Which may be an argument against its genuineness. I’ll be keeping my eyes open for any further clues on this question.

IN THE MEANTIME, this search has led me to a new realization about yet another probable “stealth” loan from Lower Chehalis Salish into early Chinuk Wawa!

Because I’ve now been reminded that early CW had mamuk- (Causative) plus the full word cháku ‘to come’, combining to give a somewhat unexpected meaning ‘to fetch‘. (Rather than literally ’cause to come here’.)  Horatio Hale 1890 (based on his 1841 field work) and George Gibbs 1863 (based on 1850s experiences & onwards) both give this translation for the expression.

Why would mamuk-cháku have such a meaning?

Yes indeed, you guessed it. Lower Chehalis Salish has exactly the parallel expression: ʔíšəxʷ ‘to bring (it) (here)’. ʔí(s) is the verbal root ‘to come’, and  -šəxʷ is the suffix of Causing Motion. (Causative markers in Lo Cheh all come after the root, not before it as Chinuk Wawa has ’em.)

And do any of the 3 other main source languages for Chinuk Wawa have such a structure?

  • English doesn’t really say ‘make come’, not in spontaneous conversation anyway, which is what you have to look to for a pidgin-creole language’s influences. We say the single-word, single-morpheme ‘fetch’, ‘bring’, etc., or otherwise ‘go get’.
  • French too has a single-word strategy, chercher.
  • Shoalwater Lower Chinookan? It too takes the monolithic-stem approach, with its root –tk(ʷ)ɬ ‘bring, carry’.

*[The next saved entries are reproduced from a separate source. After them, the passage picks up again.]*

Lemma going_tidy s f : going s → fetch s = Some f → tidy s → running s = {[f]}.
Proof.
  intros [Hord _ _] Hf. unfold tidy. rewrite (proj2 (Nat.ltb_lt _ _)), Hf by lia. cbn.
  intros ->. set_solver.
Qed.

(** The end of a round. *)
Lemma set_rev_run (s : Search (A:=A)) r : revlist s !! pivot s = Some r →
  (p ← gets pivot; r ← rev_at p; modify (set_rev r)) s = (Ok (), set_rev r s).
Proof. intros Hr. rewrite bind_gets. by rewrite (M_bind_run _ _ _ _ _ (rev_at_run _ _ _ Hr)). Qed.

Lemma low_not_unknown : low ≠ Unknown ∧ high ≠ Unknown.
Proof. destruct direction as [(_ & _ & -> & ->)|(_ & _ & -> & ->)]; done. Qed.

Lemma filter_answer (ans : list (A * Answer)) r a : a ≠ Unknown →
  base.filter (λ x, (x, Unknown) ∉ ans ++ [(r, a)]) l0 = base.filter (λ x, (x, Unknown) ∉ ans) l0.
Proof.
  intros Ha. apply filter_ext_elem. intros x _. rewrite elem_of_app, list_elem_of_singleton. naive_solver.
Qed.

Lemma half_sum a b : (a <= b)%nat → ((b - a) / 2 + a)%nat = ((a + b) / 2)%nat.
Proof.
  intros H. replace (a + b)%nat with ((b - a) + a * 2)%nat by lia. by rewrite Nat.div_add by lia.
Qed.

Lemma half_twice n : (2 * (n / 2) <= n <= 2 * (n / 2) + 1)%nat.
Proof. pose proof (Nat.div_mod_eq n 2). pose proof (Nat.mod_upper_bound n 2). lia. Qed.

(** The fields of a state that is given. *)
Ltac fields :=
  cbn [revlist minrev maxrev pivot rev fetch next_job running answers set_rev add_answer].

Lemma round_up s : going s → sound s → jobs_ok s → evaluate (length (answers s)) (rev s) = low →
  ∃ s', bisect_round evaluate ascending descending s = (Ok (), s') ∧ stepped s low s'.
Proof.
  intros Hg Hs Hj Ha. pose proof Hg as [Hord Hrev (f & Hf & Hfr)].
  pose proof Hs as [Hlist Hlow Hhigh Hrange Hhead Hlast]. pose proof low_not_unknown as [Hlu _].
  rewrite (round_asks s low Hg Hs Ha) by (by destruct direction as [(_ & _ & -> & _)|(_ & _ & -> & _)]).
  replace (_ || _) with true by (by destruct direction as [(-> & -> & -> & _)|(-> & -> & -> & _)]).
  destruct (prefetched_eq s) as (n & -> & Hn & Hjobs & Hdiff).
  destruct (jobs_kept s f (up_job s) (down_job s) n Hj Hfr Hjobs Hdiff) as [Hkept Hleft]; [by left|].
  erewrite M_bind_run.
  2:{ apply (go_up_run (up_of s) (up_job s) (down_job s) _ f); fields; [done|set_solver| |].
      - intros d Hd. assert (d ∈ new_jobs s) by (apply elem_of_new_jobs; auto).
        split; [set_solver|]. intros ->. specialize (Hj _ Hfr). specialize (Hjobs _ (or_intror Hd)). lia.
      - intros u Hu. exact (proj2 (Hjobs u (or_introl Hu))). }
  fields. pose proof (half_bounds (maxrev s - pivot s)) as (Hu1 & Hu2 & Hu3).
  pose proof (half_twice (minrev s + maxrev s)) as Hhalf. pose proof (up_job_needed s) as Hup.
  set (p' := match up_job s with Some _ => up_of s | None => pivot s end).
  assert (p' < length (revlist s))%nat as Hp' by (unfold p', up_of; destruct (up_job s); lia).
  destruct (lookup_lt_is_Some_2 _ _ Hp') as [r Hr].
  erewrite set_rev_run by exact Hr. eexists. split; [reflexivity|]. constructor; fields.
  - done.
  - constructor; fields.
    + rewrite Hlist. symmetry. by apply filter_answer.
    + right. exists (rev s). split; [done|]. apply elem_of_app. right. by apply list_elem_of_singleton.
    + destruct Hhigh as [|(x & Hx & Hin)]; [by left|right]. exists x. split; [done|]. apply elem_of_app. by left.
    + lia.
    + done.
    + done.
  - intros j. fields. intros [[[Hjr|Hjn]%elem_of_union _]%elem_of_difference _]%elem_of_difference.
    + specialize (Hj j Hjr). lia.
    + by apply Hjobs, elem_of_new_jobs.
  - intros Hlt. destruct (up_job s) as [u|]; [|lia]. constructor; fields; [unfold p', up_of; lia|done|].
    exists u. auto.
  - lia.
  - intros ->. by destruct direction as [(_ & _ & ? & _)|(_ & _ & ? & _)].
  - intros _ Ht. unfold tidy. fields. rewrite (Hleft (going_tidy s f Hg Hf Ht)).
    destruct (up_job s); [by rewrite (proj2 (Nat.ltb_lt _ _)) by lia|].
    by rewrite (proj2 (Nat.ltb_ge _ _)) by lia.
  - intros _ Hc. rewrite Hc in * by lia. split; [|lia]. intros Hlt. fields.
    destruct (up_job s); [|cbn [maxrev minrev set_rev] in Hlt; lia]. unfold p', up_of. rewrite Hc by lia.
    rewrite half_sum by lia. done.
Qed.

Lemma round_down s : going s → sound s → jobs_ok s → evaluate (length (answers s)) (rev s) = high →
  ∃ s', bisect_round evaluate ascending descending s = (Ok (), s') ∧ stepped s high s'.
Proof.
  intros Hg Hs Hj Ha. pose proof Hg as [Hord Hrev (f & Hf & Hfr)].
  pose proof Hs as [Hlist Hlow Hhigh Hrange Hhead Hlast]. pose proof low_not_unknown as [_ Hhu].
  rewrite (round_asks s high Hg Hs Ha) by (by destruct direction as [(_ & _ & _ & ->)|(_ & _ & _ & ->)]).
  replace (_ || _) with false by (by destruct direction as [(-> & -> & _ & ->)|(-> & -> & _ & ->)]).
  replace (_ || _) with true by (by destruct direction as [(-> & -> & _ & ->)|(-> & -> & _ & ->)]).
  destruct (prefetched_eq s) as (n & -> & Hn & Hjobs & Hdiff).
  destruct (jobs_kept s f (down_job s) (up_job s) n Hj Hfr Hjobs Hdiff) as [Hkept Hleft]; [by right|].
  erewrite M_bind_run.
  2:{ apply (go_down_run (down_of s) (up_job s) (down_job s) _ f); fields; [done|set_solver| |].
      - intros u Hu. assert (u ∈ new_jobs s) by (apply elem_of_new_jobs; auto).
        split; [set_solver|]. intros ->. specialize (Hj _ Hfr). specialize (Hjobs _ (or_introl Hu)). lia.
      - intros d Hd. exact (proj2 (Hjobs d (or_intror Hd))). }
  fields. pose proof (half_bounds (pivot s - minrev s)) as (Hd1 & Hd2 & Hd3).
  pose proof (half_twice (minrev s + maxrev s)) as Hhalf. pose proof (down_job_needed s) as Hdown.
  set (p' := match down_job s with Some _ => down_of s | None => pivot s end).
  assert (p' < length (revlist s))%nat as Hp' by (unfold p', down_of; destruct (down_job s); lia).
  destruct (lookup_lt_is_Some_2 _ _ Hp') as [r Hr].
  erewrite set_rev_run by exact Hr. eexists. split; [reflexivity|]. constructor; fields.
  - done.
  - constructor; fields.
    + rewrite Hlist. symmetry. by apply filter_answer.
    + destruct Hlow as [|(x & Hx & Hin)]; [by left|right]. exists x. split; [done|]. apply elem_of_app. by left.
    + right. exists (rev s). split; [done|]. apply elem_of_app. right. by apply list_elem_of_singleton.
    + lia.
    + done.
    + done.
  - intros j. fields. intros [[[Hjr|Hjn]%elem_of_union _]%elem_of_difference _]%elem_of_difference.
    + specialize (Hj j Hjr). lia.
    + by apply Hjobs, elem_of_new_jobs.
  - intros Hlt. destruct (down_job s) as [d|]; [|lia]. constructor; fields; [unfold p', down_of; lia|done|].
    exists d. auto.
  - lia.
  - intros ->. by destruct direction as [(_ & _ & _ & ?)|(_ & _ & _ & ?)].
  - intros _ Ht. unfold tidy. fields. rewrite (Hleft (going_tidy s f Hg Hf Ht)).
    destruct (down_job s); [by rewrite (proj2 (Nat.ltb_lt _ _)) by lia|].
    by rewrite (proj2 (Nat.ltb_ge _ _)) by lia.
  - intros _ Hc. rewrite Hc in * by lia. split; [|lia]. intros Hlt. fields.
    destruct (down_job s); [|cbn [maxrev minrev set_rev] in Hlt; lia]. unfold p', down_of. rewrite Hc by lia.
    by rewrite half_sum by lia.
Qed.

Lemma round_retry s : going s → sound s → jobs_ok s → evaluate (length (answers s)) (rev s) = Retry →
  ∃ s', bisect_round evaluate ascending descending s = (Ok (), s') ∧ stepped s Retry s'.
Proof.
  intros Hg Hs Hj Ha. pose proof Hg as [Hord Hrev (f & Hf & Hfr)].
  pose proof Hs as [Hlist Hlow Hhigh Hrange Hhead Hlast].
  rewrite (round_asks s Retry Hg Hs Ha) by done.
  rewrite !(bool_decide_false (Retry = Good)), !(bool_decide_false (Retry = Bad)) by done. cbn [andb orb].
  destruct (prefetched_eq s) as (n & -> & Hn & Hjobs & Hdiff). rewrite bind_ret.
  erewrite set_rev_run by exact Hrev. eexists. split; [reflexivity|]. constructor; fields.
  - done.
  - constructor; fields; [|destruct Hlow as [|(x & Hx & Hin)]|destruct Hhigh as [|(x & Hx & Hin)]|done..].
    + rewrite Hlist. symmetry. by apply filter_answer.
    + by left.
    + right. exists x. split; [done|]. apply elem_of_app. by left.
    + by left.
    + right. exists x. split; [done|]. apply elem_of_app. by left.
  - intros j. fields. intros [Hjr|Hjn]%elem_of_union.
    + specialize (Hj j Hjr). lia.
    + by apply Hjobs, elem_of_new_jobs.
  - intros _. constructor; fields; [done|done|]. exists f. split; [done|]. set_solver.
  - done.
  - done.
  - done.
  - by intros [?|?].
Qed.

(** The downloads a nuked pivot leaves: the one that is kept, or none. *)
Lemma left_one (K : gset nat) f j : j ∈ K → f ∉ K →
  ({[f]} ∪ K) ∖ {[f]} ∖ (K ∖ list_to_set (option_list (Some j))) = list_to_set (option_list (Some j)).
Proof.
  intros Hj Hf. cbn. rewrite union_empty_r_L. apply set_eq. intros x.
  destruct (decide (x = j)) as [->|]; set_solver.
Qed.

Lemma left_none (K : gset nat) f : f ∉ K →
  ({[f]} ∪ K) ∖ {[f]} ∖ (K ∖ list_to_set (option_list (Some f))) = ∅.
Proof. intros Hf. cbn. set_solver. Qed.

Lemma left_kept (R K : gset nat) f j : j ∈ K → f ∉ K →
  j ∈ (R ∪ K) ∖ {[f]} ∖ (K ∖ list_to_set (option_list (Some j))).
Proof. intros Hj Hf. cbn. set_solver. Qed.

(** Taking the pivot out keeps what is known about the list and its bounds. *)
Lemma sound_delete s p' x fe n ru : (minrev s < pivot s < maxrev s)%nat → (S (minrev s) < maxrev s)%nat →
  revlist s !! pivot s = Some (rev s) → sound s →
  sound (mkSearch (delete (pivot s) (revlist s)) (minrev s) (maxrev s - 1) p' x fe n ru
    (answers s ++ [(rev s, Unknown)])).
Proof.
  intros Hord Hgap Hrev [Hlist Hlow Hhigh Hrange Hhead Hlast].
  assert (length (delete (pivot s) (revlist s)) = length (revlist s) - 1)%nat as Hlen
    by (by apply length_delete).
  constructor; fields.
  - rewrite (delete_filter _ _ (rev s)); [|rewrite Hlist; by apply NoDup_filter|done].
    rewrite Hlist, list_filter_filter. apply filter_ext_elem. intros y _.
    rewrite elem_of_app, list_elem_of_singleton. naive_solver.
  - destruct Hlow as [|(y & Hy & Hin)]; [by left|right]. exists y.
    rewrite list_lookup_delete_lt by lia. split; [done|]. apply elem_of_app. by left.
  - rewrite Hlen. destruct Hhigh as [|(y & Hy & Hin)]; [left; lia|right]. exists y.
    rewrite list_lookup_delete_ge by lia. replace (S (maxrev s - 1)) with (maxrev s) by lia.
    split; [done|]. apply elem_of_app. by left.
  - rewrite Hlen. lia.
  - rewrite list_lookup_delete_lt by lia. done.
  - rewrite Hlen, list_lookup_delete_ge by lia. rewrite <-Hlast. f_equal. lia.
Qed.

(** The download that is kept, if any, is that of the next pivot. *)
Lemma next_pivot s : going s → (S (minrev s) < maxrev s - 1)%nat →
  let next := other_pivot (length (delete (pivot s) (revlist s))) (up_job s) (down_job s) in
  let p' := if bool_decide (next = up_job s) then (up_of s - 1)%nat else down_of s in
  (minrev s < p' < maxrev s - 1)%nat ∧ ∃ j, next = Some j ∧ j ∈ new_jobs s.
Proof.
  intros [Hord _ _] Hgap. cbn zeta. unfold up_of, down_of.
  pose proof (half_bounds (pivot s - minrev s)) as (Hd1 & Hd2 & Hd3).
  pose proof (half_bounds (maxrev s - pivot s)) as (Hu1 & Hu2 & Hu3).
  pose proof (up_job_needed s) as Hup. pose proof (down_job_needed s) as Hdown.
  setoid_rewrite elem_of_new_jobs.
  destruct (up_job s) as [u|], (down_job s) as [d|]; cbn [other_pivot]; [|..|lia].
  - destruct (Nat.even _).
    + rewrite bool_decide_true by done. split; [lia|eauto].
    + case_bool_decide; (split; [lia|eauto]).
  - rewrite bool_decide_true by done. split; [lia|eauto].
  - rewrite bool_decide_false by done. split; [lia|eauto].
Qed.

So, here is another instance where Chinook Jargon gives all indications of preserving an Indigenous metaphor (’cause to come’ = ‘fetch/bring’), with the most likely inspiration being once again the previously undescribed language, Lower Chehalis Salish.

This is what I mean by “stealth loans” into the Jargon. Even when the actual Native word isn’t found in the pidgin-creole, quite often we have these cases where its literal meaning — a Native metaphor — stays alive and kicking in the Jargon.

What do you think?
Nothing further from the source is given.